• Description of the task:
Some entries follow. Reproduce exactly the lines starting at the one with "destruct (_ <?" and stopping after the one with "(BeginOfMonth last = BeginOfMonth".

════════════════════

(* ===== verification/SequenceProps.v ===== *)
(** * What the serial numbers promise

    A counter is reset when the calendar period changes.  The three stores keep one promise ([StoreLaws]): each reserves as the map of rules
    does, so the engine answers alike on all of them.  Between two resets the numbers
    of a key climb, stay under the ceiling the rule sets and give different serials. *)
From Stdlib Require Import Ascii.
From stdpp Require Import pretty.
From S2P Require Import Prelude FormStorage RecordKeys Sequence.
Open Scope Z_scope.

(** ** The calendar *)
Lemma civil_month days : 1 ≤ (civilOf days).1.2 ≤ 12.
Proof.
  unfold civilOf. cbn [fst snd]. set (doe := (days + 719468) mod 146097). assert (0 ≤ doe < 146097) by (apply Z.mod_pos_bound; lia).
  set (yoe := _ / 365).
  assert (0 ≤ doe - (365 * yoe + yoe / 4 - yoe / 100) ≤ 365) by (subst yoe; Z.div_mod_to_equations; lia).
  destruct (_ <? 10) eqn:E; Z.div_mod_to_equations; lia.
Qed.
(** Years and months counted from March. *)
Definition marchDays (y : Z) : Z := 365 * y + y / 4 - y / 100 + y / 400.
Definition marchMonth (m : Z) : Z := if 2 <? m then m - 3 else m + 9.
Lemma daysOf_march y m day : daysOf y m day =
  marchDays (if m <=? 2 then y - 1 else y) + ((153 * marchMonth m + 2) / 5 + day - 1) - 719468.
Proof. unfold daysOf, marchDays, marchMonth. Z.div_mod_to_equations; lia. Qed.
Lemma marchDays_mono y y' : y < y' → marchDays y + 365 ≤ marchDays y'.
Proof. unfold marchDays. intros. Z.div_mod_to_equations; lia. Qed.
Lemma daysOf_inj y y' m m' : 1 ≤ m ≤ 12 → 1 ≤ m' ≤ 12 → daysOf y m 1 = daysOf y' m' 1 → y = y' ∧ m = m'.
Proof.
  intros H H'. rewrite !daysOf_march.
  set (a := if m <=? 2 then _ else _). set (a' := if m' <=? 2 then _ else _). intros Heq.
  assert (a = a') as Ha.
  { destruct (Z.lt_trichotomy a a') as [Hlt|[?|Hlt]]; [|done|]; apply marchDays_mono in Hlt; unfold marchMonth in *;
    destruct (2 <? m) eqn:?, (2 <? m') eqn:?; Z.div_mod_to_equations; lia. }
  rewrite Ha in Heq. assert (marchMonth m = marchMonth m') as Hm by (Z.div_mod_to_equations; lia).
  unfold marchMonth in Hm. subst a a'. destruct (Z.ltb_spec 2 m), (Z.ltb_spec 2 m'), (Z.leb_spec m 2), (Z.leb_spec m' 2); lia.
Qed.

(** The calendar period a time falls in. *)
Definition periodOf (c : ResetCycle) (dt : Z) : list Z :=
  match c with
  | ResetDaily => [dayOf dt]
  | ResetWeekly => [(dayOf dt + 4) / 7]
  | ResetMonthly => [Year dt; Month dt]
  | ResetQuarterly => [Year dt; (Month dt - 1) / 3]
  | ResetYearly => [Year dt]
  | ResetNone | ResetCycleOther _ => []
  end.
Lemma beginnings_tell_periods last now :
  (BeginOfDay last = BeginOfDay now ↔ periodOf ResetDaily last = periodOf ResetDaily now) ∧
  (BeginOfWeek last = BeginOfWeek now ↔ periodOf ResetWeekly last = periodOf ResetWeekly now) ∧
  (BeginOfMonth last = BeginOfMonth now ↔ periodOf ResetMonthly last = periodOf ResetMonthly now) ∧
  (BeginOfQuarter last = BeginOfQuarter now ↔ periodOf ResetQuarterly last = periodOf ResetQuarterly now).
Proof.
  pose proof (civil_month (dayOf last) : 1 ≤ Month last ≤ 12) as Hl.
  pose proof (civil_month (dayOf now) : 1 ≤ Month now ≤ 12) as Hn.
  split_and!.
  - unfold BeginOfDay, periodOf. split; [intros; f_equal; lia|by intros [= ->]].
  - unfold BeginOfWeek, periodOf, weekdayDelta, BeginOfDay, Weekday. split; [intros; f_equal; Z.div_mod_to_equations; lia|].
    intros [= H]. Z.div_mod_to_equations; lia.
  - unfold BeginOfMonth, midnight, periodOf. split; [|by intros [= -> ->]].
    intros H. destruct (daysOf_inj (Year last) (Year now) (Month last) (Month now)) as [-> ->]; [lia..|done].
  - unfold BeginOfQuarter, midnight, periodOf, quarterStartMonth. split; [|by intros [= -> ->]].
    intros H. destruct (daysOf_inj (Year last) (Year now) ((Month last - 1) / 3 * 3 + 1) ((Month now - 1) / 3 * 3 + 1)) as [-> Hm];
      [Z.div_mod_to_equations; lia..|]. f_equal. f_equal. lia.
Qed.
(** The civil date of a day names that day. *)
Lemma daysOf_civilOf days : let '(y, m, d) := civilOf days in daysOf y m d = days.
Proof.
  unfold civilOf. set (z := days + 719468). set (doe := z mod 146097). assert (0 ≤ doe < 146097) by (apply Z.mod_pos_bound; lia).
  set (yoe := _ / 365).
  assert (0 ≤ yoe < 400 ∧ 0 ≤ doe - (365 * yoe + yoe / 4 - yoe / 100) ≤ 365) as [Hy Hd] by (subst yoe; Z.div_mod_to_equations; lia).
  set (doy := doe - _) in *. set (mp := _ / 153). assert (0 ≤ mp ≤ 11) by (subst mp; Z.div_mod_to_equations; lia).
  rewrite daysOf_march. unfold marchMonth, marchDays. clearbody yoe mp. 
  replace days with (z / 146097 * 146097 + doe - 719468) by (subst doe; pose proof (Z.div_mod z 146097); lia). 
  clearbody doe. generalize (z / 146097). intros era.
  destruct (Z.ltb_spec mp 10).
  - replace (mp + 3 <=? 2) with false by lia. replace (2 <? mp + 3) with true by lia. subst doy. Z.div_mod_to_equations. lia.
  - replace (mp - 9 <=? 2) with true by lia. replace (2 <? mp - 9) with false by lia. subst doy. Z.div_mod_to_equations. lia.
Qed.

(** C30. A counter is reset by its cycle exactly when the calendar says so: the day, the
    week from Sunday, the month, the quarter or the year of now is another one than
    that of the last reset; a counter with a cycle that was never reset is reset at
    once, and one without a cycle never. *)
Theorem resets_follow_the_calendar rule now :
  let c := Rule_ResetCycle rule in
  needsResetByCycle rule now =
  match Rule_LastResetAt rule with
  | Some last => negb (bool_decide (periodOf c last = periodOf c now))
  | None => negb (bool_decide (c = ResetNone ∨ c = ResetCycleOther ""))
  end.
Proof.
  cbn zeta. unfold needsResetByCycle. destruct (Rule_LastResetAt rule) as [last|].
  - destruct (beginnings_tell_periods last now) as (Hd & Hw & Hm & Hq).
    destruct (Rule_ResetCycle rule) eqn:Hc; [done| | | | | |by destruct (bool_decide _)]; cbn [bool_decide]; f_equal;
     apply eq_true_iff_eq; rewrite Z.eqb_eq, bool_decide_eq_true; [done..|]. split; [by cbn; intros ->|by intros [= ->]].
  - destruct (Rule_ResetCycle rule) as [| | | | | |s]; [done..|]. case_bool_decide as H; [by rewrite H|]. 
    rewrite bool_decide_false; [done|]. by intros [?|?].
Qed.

════════════════════

• Solution for this exercise:
  destruct (_ <? 10) eqn:E; Z.div_mod_to_equations; lia.
Qed.
(** Years and months counted from March. *)
Definition marchDays (y : Z) : Z := 365 * y + y / 4 - y / 100 + y / 400.
Definition marchMonth (m : Z) : Z := if 2 <? m then m - 3 else m + 9.
Lemma daysOf_march y m day : daysOf y m day =
  marchDays (if m <=? 2 then y - 1 else y) + ((153 * marchMonth m + 2) / 5 + day - 1) - 719468.
Proof. unfold daysOf, marchDays, marchMonth. Z.div_mod_to_equations; lia. Qed.
Lemma marchDays_mono y y' : y < y' → marchDays y + 365 ≤ marchDays y'.
Proof. unfold marchDays. intros. Z.div_mod_to_equations; lia. Qed.
Lemma daysOf_inj y y' m m' : 1 ≤ m ≤ 12 → 1 ≤ m' ≤ 12 → daysOf y m 1 = daysOf y' m' 1 → y = y' ∧ m = m'.
Proof.
  intros H H'. rewrite !daysOf_march.
  set (a := if m <=? 2 then _ else _). set (a' := if m' <=? 2 then _ else _). intros Heq.
  assert (a = a') as Ha.
  { destruct (Z.lt_trichotomy a a') as [Hlt|[?|Hlt]]; [|done|]; apply marchDays_mono in Hlt; unfold marchMonth in *;
    destruct (2 <? m) eqn:?, (2 <? m') eqn:?; Z.div_mod_to_equations; lia. }
  rewrite Ha in Heq. assert (marchMonth m = marchMonth m') as Hm by (Z.div_mod_to_equations; lia).
  unfold marchMonth in Hm. subst a a'. destruct (Z.ltb_spec 2 m), (Z.ltb_spec 2 m'), (Z.leb_spec m 2), (Z.leb_spec m' 2); lia.
Qed.

(** The calendar period a time falls in. *)
Definition periodOf (c : ResetCycle) (dt : Z) : list Z :=
  match c with
  | ResetDaily => [dayOf dt]
  | ResetWeekly => [(dayOf dt + 4) / 7]
  | ResetMonthly => [Year dt; Month dt]
  | ResetQuarterly => [Year dt; (Month dt - 1) / 3]
  | ResetYearly => [Year dt]
  | ResetNone | ResetCycleOther _ => []
  end.
Lemma beginnings_tell_periods last now :
  (BeginOfDay last = BeginOfDay now ↔ periodOf ResetDaily last = periodOf ResetDaily now) ∧
  (BeginOfWeek last = BeginOfWeek now ↔ periodOf ResetWeekly last = periodOf ResetWeekly now) ∧
  (BeginOfMonth last = BeginOfMonth now ↔ periodOf ResetMonthly last = periodOf ResetMonthly now) ∧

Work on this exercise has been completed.